When I left, the diff number was in the 15 million range. Not all diffs are landed, but I would assume >60% are, so FB's repo is almost certainly above 10M commits
Nothing hacked about it. They rewrote it completely, keeping just the interface for compatibility. Perforce scales very well but still has a single server at its core - at some point no matter how much money google threw at that machine (it used to be the beefiest single server they had), it just couldn't keep up.
http://hg.mozilla.org/try appears to have over 3M commits, and probably in excess of 100k heads (effectively git branches, although I don't think git has any proper term for a commit with no children that isn't referred to by a branch).
Strictly speaking, it's not actually the main project repository (which has closer to 600k commits), but the repository that contains what is effectively all of the pull requests for the past several years (more specifically, all the changes you want to test in automation).
The closed-source monorepos of Google (perforce IIRC), Facebook (Mercurial), and Microsoft (Git) are all going to be far larger than any open-source repository, of which Linux is in the largest size class but not the largest (I believe Chromium's the largest open-source repo I've found).
No, because piper doesn’t care how big your files are, and devs don’t ever need to pull or clone the repo locally.

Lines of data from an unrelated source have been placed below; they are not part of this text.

(** * IPAdapter-ComfyUI: a shallow embedding of [ip_adapter.py]

    The development follows the source file top-down: the channel
    schedules, the attention helper, the shallow image projector
    ([ImageProjModel]), the key/value bank ([To_KV]), the adapter bundle
    ([IPAdapterModel]), the node entry point ([IPAdapter.adapter]) with its
    layer enumeration, and the runtime patch ([CrossAttentionPatch]).

    Modelling conventions.
    - Tensor entries are real numbers: arithmetic on tensor entries inside
      torch kernels is idealised as exact, and overflow to infinity and
      NaN are not represented.  Rounding to a floating-point format is the
      uninterpreted function [rnd], applied wherever the source casts
      ([.to(dtype=...)]) and on the operands of the matmul-class kernels
      that run under [torch.autocast].
    - Floats that decide a shape or an index are IEEE 754 floats, computed
      bit for bit ([SpecFloat]): the scale factor [1/8/down_sample_rate]
      of the mask branch, the output size [F.interpolate] derives from it
      and the source index of each output cell.
    - A tensor of rank 1, 2, 3 is a [list R], a list of rows, a list of
      matrices; shapes are read off the lists, so a tensor with an empty
      leading dimension does not remember its trailing ones.  Kernels are
      total on lists: where torch would reject ill-shaped operands of a
      matmul-class kernel the lists are truncated instead; the elementwise
      kernels, whose shape errors decide the mask branch, do raise.
    - Python exceptions are values of [PyError]; code that can raise
      returns [Result].
    - A [dict] whose iteration order matters (a checkpoint's state) is an
      association list; the host's patch table is a [gmap]. *)

From Stdlib Require Import Reals Lra.
From Stdlib Require Import Floats.SpecFloat.
From stdpp Require Import gmap strings pretty list fin_maps.

Open Scope string_scope.
Open Scope R_scope.
Open Scope nat_scope.
Open Scope list_scope.

(** ** Exceptions *)

Inductive PyError :=
  | KeyError
  | IndexError
  | ZeroDivisionError
  | RuntimeError.
(* ===== verification/_CoqProject ===== *)
-Q . S2P
Prelude.v
JsValue.v
Dom.v
Config.v
Validation.v
Form.v
FormValidation.v
InputValidation.v
Wiring.v
FormLifecycle.v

When they were still using actual Perforce there was a team who would browbeat people who had more than a hundred clients. That is they only time I can remember running up against a limit of the SCM.

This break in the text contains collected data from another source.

Lemma ref_errors_cons cfg vd vs v :
  ref_errors cfg (vd :: vs) v =
  (if passes vd v then [] else [assoc (validatorName cfg) (vprops vd)]) ++ ref_errors cfg vs v.
Proof. unfold ref_errors. simpl. by destruct (passes vd v). Qed.

#[export] Hint Rewrite ref_valid_cons ref_errors_cons : stform.

Lemma sched_last cfg w ts tk :
  timers w = [] -> tasks w = ts ++ [tk] -> sched cfg w = resume cfg (length ts) w.
Proof.
  intros Ht Htk. unfold sched. rewrite Ht, Htk.
  destruct (ts ++ [tk]) as [|t l] eqn:E; [by destruct ts|].
  f_equal. rewrite <- E, length_app. simpl. lia.
Qed.

Lemma resume_last cfg w ts tk vd rest ok :
  tasks w = ts ++ [tk] -> tk_todo tk = vd :: rest -> vrun vd (tk_value tk) = VReturn ok ->
  resume cfg (length ts) w =
  let valid' := tk_valid tk && ok in
  let errs' := if ok then tk_errors tk
               else tk_errors tk ++ [assoc (validatorName cfg) (vprops vd)] in
  match rest with
  | [] => finish (tk_promise tk) (tk_value tk) valid' errs' (with_tasks w ts)
  | _ => with_tasks w (ts ++ [mkTask (tk_promise tk) (tk_value tk) rest valid' errs'])
  end.
Proof.
  intros Htk Etodo Erun. unfold resume. rewrite Htk.
  rewrite list_lookup_middle by done. rewrite Etodo, Erun.
  rewrite delete_middle, app_nil_r. destruct rest; [done|].
  rewrite insert_app_r_alt, Nat.sub_diag by lia. done.
Qed.

(** Resuming the newest suspended callback, one validator at a time,
    computes the reference result of the validators it still awaits. *)
Lemma drain_loop cfg todo ts tk w :
  timers w = [] -> tasks w = ts ++ [tk] -> tk_todo tk = todo -> todo <> [] ->
  no_throw todo ->
  drain cfg (length todo) w =
  finish (tk_promise tk) (tk_value tk) (tk_valid tk && ref_valid todo (tk_value tk))
    (tk_errors tk ++ ref_errors cfg todo (tk_value tk)) (with_tasks w ts).
Proof.
  revert tk w. induction todo as [|vd rest IH]; intros tk w Ht Htk Etodo Hne Hnt; [done|].
  inversion Hnt as [|? ? Hvd Hrest]; subst.
  destruct (vrun vd (tk_value tk)) as [ok|] eqn:Erun; [|by destruct (Hvd _ Erun)].
  change (drain cfg (length (vd :: rest)) w) with (drain cfg (length rest) (sched cfg w)).
  rewrite (sched_last cfg w ts tk Ht Htk), (resume_last cfg w ts tk vd rest ok Htk Etodo Erun).
  rewrite ref_valid_cons, ref_errors_cons, (passes_return _ _ _ Erun).
  destruct rest as [|vd' rest']; cbv beta zeta iota.
  - destruct ok; unfold ref_valid, ref_errors; simpl;
      by rewrite ?andb_true_r, ?andb_false_r, ?app_nil_r.
  - rewrite (IH (mkTask (tk_promise tk) (tk_value tk) (vd' :: rest') (tk_valid tk && ok)
      (if ok then tk_errors tk else tk_errors tk ++ [assoc (validatorName cfg) (vprops vd)]))
      (with_tasks w (ts ++ [mkTask (tk_promise tk) (tk_value tk) (vd' :: rest') (tk_valid tk && ok)
      (if ok then tk_errors tk else tk_errors tk ++ [assoc (validatorName cfg) (vprops vd)])]))
      Ht eq_refl eq_refl ltac:(done) Hrest).
    destruct ok; simpl; by rewrite ?andb_true_r, ?andb_false_r, <- ?app_assoc.
Qed.

(** Entering the loop and draining it: the reference pass. *)
Lemma drain_start_loop cfg p v vs w :
  timers w = [] -> no_throw vs ->
  drain cfg (length vs) (start_loop p v vs w) = finish p v (ref_valid vs v) (ref_errors cfg vs v) w.
Proof.
  intros Ht Hnt. destruct vs as [|vd vs']; [done|].
  unfold start_loop.
  rewrite (drain_loop cfg (vd :: vs') (tasks w) (mkTask p v (vd :: vs') true [])) by done.
  destruct w; reflexivity.
Qed.

Lemma sched_timer cfg w tm ts : timers w = tm :: ts -> sched cfg w = fire tm w.
Proof. intros Ht. unfold sched. by rewrite Ht. Qed.

(** A call whose pass runs on a non-radio target: once its timer fires
    the callback has marked the target invalid and entered the loop over
    the validators. *)
Lemma validate_fire cfg force w tg e :
  wf w -> target (comp w) = Some tg -> get_el (dom w) tg = Some e ->
  String.eqb (el_type e) "radio" = false ->
  must_run force (state (comp w)) (getValue (comp w) (dom w) (S (fresh w))) = true ->
  exists W, timers W = [] /\ promises W !! fresh w = Some Pending /\ tasks W = tasks w /\
    threw W = threw w /\ target (comp W) = Some tg /\
    dom W = setCustomValidity (dom w) tg " " /\ events W = events w /\
    sched cfg (validate cfg force w) =
    start_loop (fresh w) (getValue (comp w) (dom w) (S (fresh w))) (validators (comp w)) W.
Proof.
  intros Hw Etg Eel Hnr Hmr.
  destruct (validate_bound cfg force w tg Hw Etg)
    as (Ht & Hp & Etg1 & Eel1 & Evs1 & Es1 & _ & Ed & Etk & Ee & Eth & Ef).
  set (w1 := validate cfg force w) in *.
  rewrite (sched_timer cfg w1 _ [] Ht), (fire_single _ w1 Ht).
  cbv zeta. simpl (tm_force _). simpl (tm_promise _).
  rewrite Es1, Ed, Ef, (getValue_fields (comp w) (comp w1)), Hmr by done.
  unfold run_pass. simpl (target _). rewrite Etg1, Etg. simpl (dom _).
  unfold is_radio. rewrite Eel, Hnr. cbn [comp]. rewrite Evs1.
  eexists. do 7 (split; [shelve|]). reflexivity. Unshelve.
  all: simpl; rewrite ?Etg1, ?Etg, ?Ee, ?Eth, ?Ed, ?Etk; done.
Qed.

(** The same call, drained: the pass finishes with the reference result. *)
Lemma validate_then_drain cfg force w tg e :
  wf w -> target (comp w) = Some tg -> get_el (dom w) tg = Some e ->
  String.eqb (el_type e) "radio" = false -> no_throw (validators (comp w)) ->
  must_run force (state (comp w)) (getValue (comp w) (dom w) (S (fresh w))) = true ->
  let v := getValue (comp w) (dom w) (S (fresh w)) in
  let vs := validators (comp w) in
  exists W, promises W !! fresh w = Some Pending /\ target (comp W) = Some tg /\
    dom W = setCustomValidity (dom w) tg " " /\ events W = events w /\
    threw W = threw w /\
    drain cfg (S (length vs)) (validate cfg force w) =
    finish (fresh w) v (ref_valid vs v) (ref_errors cfg vs v) W.
Proof.
  intros Hw Etg Eel Hnr Hnt Hmr v vs.
  destruct (validate_fire cfg force w tg e Hw Etg Eel Hnr Hmr)
    as (W & Ht & Hp & _ & Eth & EtgW & Ed & Ee & Esched).
  exists W. do 5 (split; [done|]).
  simpl drain. rewrite Esched. by apply drain_start_loop.
Qed.

(** C2 (functional, equivalence).  When the pass of a call runs (it is
    forced, or there is no published state, or the value read differs
    under [!==]) on a bound non-radio target whose validators do not
    throw, then after the debounce timer and one resumption per
    validator: the published state is validated, holds the value read,
    is valid exactly when every validator passes, and lists the
    [VALIDATOR_NAME] of each failing validator in validator-list order;
    one ["validation"] event carries that state; the call returns
    [valid]; and the target's custom validity is [""] when valid and
    [" "] otherwise. *)
Theorem validate_runs_reference cfg force w tg e :
  wf w -> target (comp w) = Some tg -> get_el (dom w) tg = Some e ->
  String.eqb (el_type e) "radio" = false -> no_throw (validators (comp w)) ->
  must_run force (state (comp w)) (getValue (comp w) (dom w) (S (fresh w))) = true ->
  let v := getValue (comp w) (dom w) (S (fresh w)) in
  let vs := validators (comp w) in
  let s := mkIValidation (ref_valid vs v) true (ref_errors cfg vs v) v in
  let w2 := drain cfg (S (length vs)) (validate cfg force w) in
  state (comp w2) = Some s /\ events w2 = events w ++ [s] /\
  call_result w2 (fresh w) = Some (Returns (ref_valid vs v)) /\
  el_validity <$> get_el (dom w2) tg = Some (if ref_valid vs v then "" else " ").
Proof.
  intros Hw Etg Eel Hnr Hnt Hmr v vs s w2.
  destruct (validate_then_drain cfg force w tg e Hw Etg Eel Hnr Hnt Hmr)
    as (W & Hp & EtgW & Ed & Ee & Eth & Edr).
  subst w2. fold v vs in Edr. rewrite Edr.
  destruct (finish_facts (fresh w) v (ref_valid vs v) (ref_errors cfg vs v) W tg EtgW Hp)
    as (Es' & Ee' & Hp' & Eth' & _ & Ed').
  split; [done|]. split; [by rewrite Ee', Ee|]. split.
  - apply call_result_fulfilled; [done|]. rewrite Eth', Eth.
    apply not_threw_ge; [apply Hw|lia].
  - rewrite Ed', Ed, !get_el_setCustomValidity, Eel. simpl. by rewrite !decide_True.
Qed.

Lemma promise_not_threw w p : wf_rest w -> is_Some (promises w !! p) -> p ∉ threw w.
Proof.
  intros HR [x Hx] Hin.
  destruct (proj1 (Forall_forall _ _) (wf_threw _ HR) p Hin) as [_ Hn]. congruence.
Qed.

By "scalable" I assume you mean "centralized". As in the repository is hosted on a single machine, so you only have to worry about one machine meeting the hardware requirements for storing all that data. That scales better with repo size, but it scales worse with the size of your development team. I'm sure the Linux kernel has orders of magnitude more developers than a typical video game or engine.
Yes, at scale it has to be. Google has hundreds of terabytes of data in their monorepo, you can't check out it all! Historically centralized used to be the norm - previous popular VCS generations (CVS, subversion) are all like that. DVCS (git & co) came into dominance only in the last decade or so.
> That scales better with repo size, but it scales worse with the size of your development team.
Google switched to piper around 2014 when they had ~50k employees. Perforce monorepo worked pretty well for them until then. It has certain costs to scale a monorepo that far - lots of investment into tooling to make it all work, needs dedicated teams. But it can be scaled. And it offers certain benefits that are very difficult to harness in multi-repo setups - ability to reason about and refactor code across entire repo is the biggest one.
> I'm sure the Linux kernel has orders of magnitude more developers than a typical video game or engine
Linux kernel development is very different, decentralized across many different companies and ICs, hence the need for DVCS systems like git. In a corporate environment like google or gamedev, it is much easier to keep version control centralized and dedicate a team to maintaining it.
Epic Games' p4 depot has well over 1mm changelists. Many of those numbers are taken up by developer changes that never get submitted, and many are automated merges though
I thought I read that Linux jettisons old history every few years for the sake of practicality, and that if you want the full history you have to look at special archive repos. Am I wrong? I wouldn't blame them; git is fast, but it's not that fast, and cloning becomes a bear after only a few hundred thousand commits (and I would be surprised if that's the only operation that scales poorly).
Are there any examples of projects with 1kk+ commits that use SVN, Mercurial, Perforce, or some other SCM?